La bande-son, quant à elle, est une autre déception majeure. En l’absence de l’OST iconique de Shiro Sagisu, la musique du jeu fait le taf, rarement mémorable, mis à part quelques sympathiques soubresauts d’eurodance et de morceaux chantés. L’absence de cette identité musicale, si intrinsèque à l’univers de Bleach, enlève beaucoup de la magie de l’œuvre. Mais où est donc mon « Clavar La Espada » ??
Fear for Fight
Le gameplay se résume à un système de combat en arène extrêmement basique. Les affrontements consistent en des enchaînements de combos similaires d’un personnage à l’autre, avec seulement quelques variantes mineures, deux techniques spéciales propres à chacun et les classiques éveils. Chaque combattant possède bien une mécanique unique, mais elle est rarement suffisamment développée pour apporter de la profondeur. Le manque de variété dans les combats et la répétitivité des actions font que l’on se lasse très vite.

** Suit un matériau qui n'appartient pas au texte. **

(* ===== verification/Refusal.v ===== *)
(** * Engines that refuse the token (src/refusal.rs)

    Per engine URL: after a 401/403 the engine is left alone for a time that
    doubles up to five minutes, a different token is tried at once, and the
    refusals are reported first and then at most every five minutes.

    The hash of a token ([DefaultHasher]) is a parameter: all that is used
    of it is whether two fingerprints are equal. *)

From S2P Require Import Prelude Model.
From stdpp Require Import options.

Local Open Scope Z_scope.

Definition MAX_BACKOFF : Z := secs 300.
Definition REPORT_EVERY : Z := secs 300.

(** The longest [Duration]. *)
Definition duration_max : Z := u64_max * 10 ^ 9 + 999999999.

Record Refusal := MkRefusal {
  r_token : Z;
  r_count : Z;
  retry_at : time;
  reported_at : time;
  unreported : Z;
}.
#[export] Instance Refusal_eta : Eta Refusal := λ r,
  MkRefusal (r_token r) (r_count r) (retry_at r) (reported_at r) (unreported r).

Abbreviation Refusals := (gmap string Refusal).

Inductive Report := First | Still (n : Z) | Quiet.

Definition key (url : string) : string := trim_end_matches (Ascii.ascii_of_nat 47) url.

(** The wait after the [count]-th refusal in a row. *)
Definition backoff (interval count : Z) : Z :=
  Z.min (Z.min (Z.max interval (secs 1) * Z.shiftl 1 (Z.min count 16)) duration_max) MAX_BACKOFF.

Section refusals.
Context (fingerprint : option string → Z).

Definition may_call (engines : Refusals) (url : string) (token : option string) (now : time) : bool :=
  match engines !! key url with
  | None => true
  | Some r => negb (r_token r =? fingerprint token) || (retry_at r <=? now)
  end.

Definition retry_in (engines : Refusals) (url : string) (now : time) : option Z :=
  (λ r, Z.max (retry_at r - now) 0) <$> engines !! key url.

(** What [refused] does to one engine's entry. *)
Definition refuse_entry (r : Refusal) (fp interval : Z) (now : time) : Refusal * Report :=
  let first := (r_count r =? 0) || negb (r_token r =? fp) in
  let r := if first then r <| r_token := fp |> <| r_count := 0 |> <| unreported := 0 |> else r in
  let r := r <| r_count ::= λ c, u32_add c 1 |> in
  let r := r <| retry_at := now + backoff interval (r_count r) |> in
  if first then (r <| reported_at := now |>, First)
  else
    let r := r <| unreported ::= λ n, u32_add n 1 |> in
    if REPORT_EVERY <=? Z.max (now - reported_at r) 0 then
      (r <| reported_at := now |> <| unreported := 0 |>, Still (unreported r))
    else (r, Quiet).

Definition refused (engines : Refusals) (url : string) (token : option string) (interval : Z)
    (now : time) : Refusals * Report :=
  let fp := fingerprint token in
  let r := unwrap_or {| r_token := fp; r_count := 0; retry_at := now; reported_at := now;
                        unreported := 0 |} (engines !! key url) in
  let '(r, rep) := refuse_entry r fp interval now in
  (<[key url := r]> engines, rep).

Definition accepted (engines : Refusals) (url : string) : Refusals * bool :=
  (delete (key url) engines, is_some (engines !! key url)).

(** ** Facts *)

Lemma backoff_bounds interval count : 1 ≤ count → secs 1 ≤ backoff interval count ≤ MAX_BACKOFF.
Proof.
  intros Hc. unfold backoff. rewrite Z.shiftl_1_l.
  assert (2 ≤ 2 ^ Z.min count 16) by (apply (Z.pow_le_mono_r 2 1); lia).
  assert (secs 1 ≤ MAX_BACKOFF ∧ MAX_BACKOFF ≤ duration_max ∧ 0 ≤ secs 1) as (? & ? & ?)
    by (vm_compute; repeat split; discriminate).
  assert (Z.max interval (secs 1) ≤ Z.max interval (secs 1) * 2 ^ Z.min count 16) by nia.
  lia.
Qed.

(** While nothing saturates the wait is the poll interval doubled per refusal. *)
Lemma backoff_doubles interval count :
  secs 1 ≤ interval → 0 ≤ count ≤ 16 → interval * 2 ^ count ≤ MAX_BACKOFF →
  backoff interval count = interval * 2 ^ count.
Proof.
  intros Hi Hc Hb. unfold backoff. rewrite Z.shiftl_1_l, (Z.max_l interval) by done.
  rewrite (Z.min_l count) by lia.
  assert (MAX_BACKOFF ≤ duration_max) by (vm_compute; discriminate). lia.
Qed.

(** A refusal holds calls with the same token off for the back-off and no
    longer, leaves a token with another fingerprint free to be tried at
    once, and touches no other engine. *)
Theorem refused_then_may_call engines url token interval now engines' rep
  (H : refused engines url token interval now = (engines', rep)) :
  (∃ r, engines' !! key url = Some r
    ∧ retry_at r = now + backoff interval (r_count r)
    ∧ (∀ t, may_call engines' url token t = (now + backoff interval (r_count r) <=? t))
    ∧ (∀ token' t, fingerprint token' ≠ fingerprint token → may_call engines' url token' t = true))
  ∧ (∀ url' token' t, key url' ≠ key url → may_call engines' url' token' t = may_call engines url' token' t).
Proof.
  unfold refused in H. destruct (refuse_entry _ _ _ _) as [r rep'] eqn:E. injection H as <- <-.
  assert (r_token r = fingerprint token ∧ retry_at r = now + backoff interval (r_count r)) as [Ht Hr].
  { unfold refuse_entry in E. set (r0 := unwrap_or _ _) in E.
    destruct ((r_count r0 =? 0) || negb (r_token r0 =? fingerprint token)) eqn:Ef; simpl in E.
    - by injection E as <- <-.
    - apply orb_false_iff in Ef as [_ Ef%negb_false_iff%Z.eqb_eq].
      destruct (_ <=? _) in E; by injection E as <- <-. }
  split.
  - exists r. split; [by rewrite lookup_insert_eq|]. split; [done|].
    unfold may_call. rewrite lookup_insert_eq. split; intros *.
    + by rewrite Ht, Z.eqb_refl, Hr.
    + intros Hne. rewrite Ht. by destruct (Z.eqb_spec (fingerprint token) (fingerprint token')).
  - intros url' token' t Hne. unfold may_call. by rewrite lookup_insert_ne.
Qed.

(** ** A run of refusals of one token *)

Fixpoint refuse_run (r : Refusal) (fp interval : Z) (ts : list time) : Refusal * list (time * Report) :=
  match ts with
  | [] => (r, [])
  | t :: ts =>
      let '(r, rep) := refuse_entry r fp interval t in
      let '(r, reps) := refuse_run r fp interval ts in
      (r, (t, rep) :: reps)
  end.

(** What a report accounts for. *)
Definition told (rep : Report) : Z := match rep with First => 1 | Still n => n | Quiet => 0 end.
Definition said (p : time * Report) : bool := match p.2 with Quiet => false | _ => true end.
Definition total_told (reps : list (time * Report)) : Z := foldr (λ p n, told p.2 + n) 0 reps.

(** The moments something was said, each at least [REPORT_EVERY] after [last]. *)
Fixpoint spaced (last : time) (reps : list (time * Report)) : Prop :=
  match reps with
  | [] => True
  | p :: reps => if said p then last + REPORT_EVERY ≤ p.1 ∧ spaced p.1 reps else spaced last reps
  end.

Lemma refuse_run_known r fp interval ts r' reps :
  r_token r = fp → 0 < r_count r → r_count r + Z.of_nat (length ts) < 2 ^ 32 →
  0 ≤ unreported r → unreported r + Z.of_nat (length ts) < 2 ^ 32 →
  refuse_run r fp interval ts = (r', reps) →
  r_token r' = fp ∧ r_count r' = r_count r + Z.of_nat (length ts)
  ∧ total_told reps + unreported r' = unreported r + Z.of_nat (length ts)
  ∧ spaced (reported_at r) reps.
Proof.
  revert r r' reps. induction ts as [|t ts IH]; intros r r' reps Ht Hc Hcl Hu Hul H; simpl in *.
  { injection H as <- <-. simpl. repeat split; lia || done. }
  unfold refuse_entry in H. rewrite Ht, Z.eqb_refl in H.
  destruct (Z.eqb_spec (r_count r) 0) as [?|_]; [lia|]. simpl in H.
  destruct (Z.leb_spec REPORT_EVERY (t - reported_at r `max` 0)) as [Hle|Hgt] in H;
    destruct (Z.leb_spec REPORT_EVERY ((t - reported_at r) `max` 0)) as [Hle'|Hgt'] in H;
    (destruct (refuse_run _ fp interval ts) as [r1 reps1] eqn:E in H; injection H as <- <-;
     apply IH in E as (-> & Hc1 & Hu1 & Hs1); simpl in *;
     rewrite ?u32_add_small in * by (unfold u32_max; lia);
     [|done|lia..]; repeat split; simpl; try lia; try done).
  all: try (unfold REPORT_EVERY, secs in *; lia).
Qed.
(** The same run against the whole table. *)
Fixpoint refused_run (engines : Refusals) (url : string) (token : option string) (interval : Z)
    (ts : list time) : Refusals * list (time * Report) :=
  match ts with
  | [] => (engines, [])
  | t :: ts =>
      let '(engines, rep) := refused engines url token interval t in
      let '(engines, reps) := refused_run engines url token interval ts in
      (engines, (t, rep) :: reps)
  end.

Lemma refused_run_entry engines url token interval ts r :
  engines !! key url = Some r →
  (refused_run engines url token interval ts).1 !! key url
    = Some (refuse_run r (fingerprint token) interval ts).1
  ∧ (refused_run engines url token interval ts).2 = (refuse_run r (fingerprint token) interval ts).2.
Proof.
  revert engines r. induction ts as [|t ts IH]; intros engines r Hr; simpl; [done|].
  unfold refused. rewrite Hr. simpl. destruct (refuse_entry r _ _ _) as [r1 rep].
  specialize (IH (<[key url := r1]> engines) r1). rewrite lookup_insert_eq in IH.
  destruct IH as [IH1 IH2]; [done|].
  destruct (refused_run _ _ _ _ ts), (refuse_run _ _ _ ts). simpl in *. by split; [|f_equal].
Qed.

(** C34: an engine not known to refuse that refuses one token again and again
    is reported at the first refusal and then at most every five minutes;
    the reports and the count not yet reported add up to the refusals, and
    a call it accepts in the end forgets all of it. *)
Theorem refused_run_reports engines url token interval t0 ts engines' reps
  (Hnew : engines !! key url = None)
  (Hlen : 1 + Z.of_nat (length ts) < 2 ^ 32)
  (H : refused_run engines url token interval (t0 :: ts) = (engines', reps)) :
  ∃ r rest, reps = (t0, First) :: rest
    ∧ spaced t0 rest
    ∧ engines' !! key url = Some r
    ∧ r_count r = 1 + Z.of_nat (length ts)
    ∧ total_told reps + unreported r = 1 + Z.of_nat (length ts)
    ∧ accepted engines' url = (delete (key url) engines', true)
    ∧ (∀ token' t, may_call (accepted engines' url).1 url token' t = true).
Proof.
  simpl in H. unfold refused at 1 in H. rewrite Hnew in H. simpl in H.
  set (r1 := MkRefusal _ _ _ _ _) in H.
  pose proof (refused_run_entry (<[key url := r1]> engines) url token interval ts r1) as Hrun.
  rewrite lookup_insert_eq in Hrun. destruct Hrun as [Hm Hreps]; [done|].
  destruct (refused_run _ _ _ _ ts) as [engines1 reps1]. injection H as <- <-. simpl in Hm, Hreps.
  destruct (refuse_run r1 (fingerprint token) interval ts) as [r2 reps2] eqn:E.
  apply refuse_run_known in E as (_ & Hc & Hu & Hs); try (simpl; done || lia).
  simpl in *. subst reps1. exists r2, reps2.
  split; [done|]. split; [done|]. split; [done|]. split; [done|]. split; [simpl; lia|].
  unfold accepted. rewrite Hm. split; [done|].
  intros token' t. unfold may_call. simpl. by rewrite lookup_delete_eq.
Qed.
End refusals.

(** The witnesses take a token's length for its hash. *)
Definition length_fingerprint (token : option string) : Z :=
  Z.of_nat (String.length (unwrap_or EmptyString token)).

Lemma refused_then_may_call_witness :
  let f := length_fingerprint in
  let m := (refused f ∅ "http://n1:9090/" (Some "abc") (secs 10) 0).1 in
  (∃ r, m !! key "http://n1:9090/" = Some r
    ∧ retry_at r = 0 + backoff (secs 10) (r_count r)
    ∧ (∀ t, may_call f m "http://n1:9090/" (Some "abc") t = (0 + backoff (secs 10) (r_count r) <=? t))
    ∧ (∀ token' t, f token' ≠ f (Some "abc") → may_call f m "http://n1:9090/" token' t = true))
  ∧ (∀ url' token' t, key url' ≠ key "http://n1:9090/" →
       may_call f m url' token' t = may_call f ∅ url' token' t).
Proof. eapply refused_then_may_call. apply surjective_pairing. Defined.

Lemma refused_run_reports_witness :
  let ts := [secs 20; secs 400; secs 500] in
  let run := refused_run length_fingerprint ∅ "u" (Some "abc") (secs 10) (0 :: ts) in
  ∃ r rest, run.2 = (0, First) :: rest ∧ spaced 0 rest ∧ run.1 !! key "u" = Some r
    ∧ r_count r = 1 + Z.of_nat (length ts)
    ∧ total_told run.2 + unreported r = 1 + Z.of_nat (length ts)
    ∧ accepted run.1 "u" = (delete (key "u") run.1, true)
    ∧ (∀ token' t, may_call length_fingerprint (accepted run.1 "u").1 "u" token' t = true).
Proof. eapply refused_run_reports; [apply lookup_empty|vm_compute; reflexivity|apply surjective_pairing]. Defined.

L’originalité du jeu vient de son système de « vies ». Chaque personnage a plusieurs jauges de vie, quand celle-ci tombe dans le rouge, il faut forcément effectuer une attaque ultime pour enlever un nombre défini de points de vie à l’ennemi. Ces attaques sont lentes, non-skippables et répétitives, avec des cinématiques qui se déclenchent à chaque fois. Dans le mode histoire, ça passe, on découvre les cutscenes de chaque personnage, c’est un petit plaisir… qui se perd dans les autres modes, tant cela devient répétitif et casse le rythme des combats.
Malgré un casting plutôt généreux, le mode multijoueur est quant à lui famélique. N’espérez pas jouer de manière compétitive à Bleach Rebirth of Souls. Outre l’absence d’équilibrage, presque inévitable dans un arena fighter adapté d’une licence, il n’y a pas de mode classé, les lobbies ne supportent que deux joueurs, et il n’existe pas de mode spectateur. L’absence de crossplay et la fragmentation de la communauté rendent le multijoueur presque inutilisable, avec de très longs temps d’attente entre les matchs et un manque de fonctionnalités de base.
Bleach Rebirth of Souls déçoit sur tous les fronts. Le respect de la trame narrative est bien là, mais traité de manière bâclée, rushé, sans profondeur. Les problèmes techniques, le gameplay répétitif et la musique décevante viennent s’ajouter à une expérience globalement frustrante. Il n’est à conseiller ni aux fans de la licence, ni aux nouveaux venus, qui resteront de marbre face à tant de maladresse.
C’est une adaptation ratée qui sacrifie narration, mise en scène et technique sur l’autel d’une fidélité illusoire. Un jeu creux, daté, et indigne de la licence culte, qui n’arrive même pas à la cheville d’un Naruto Shippuden: Ultimate Ninja Storm 2 qui fête cette année ses quinze ans.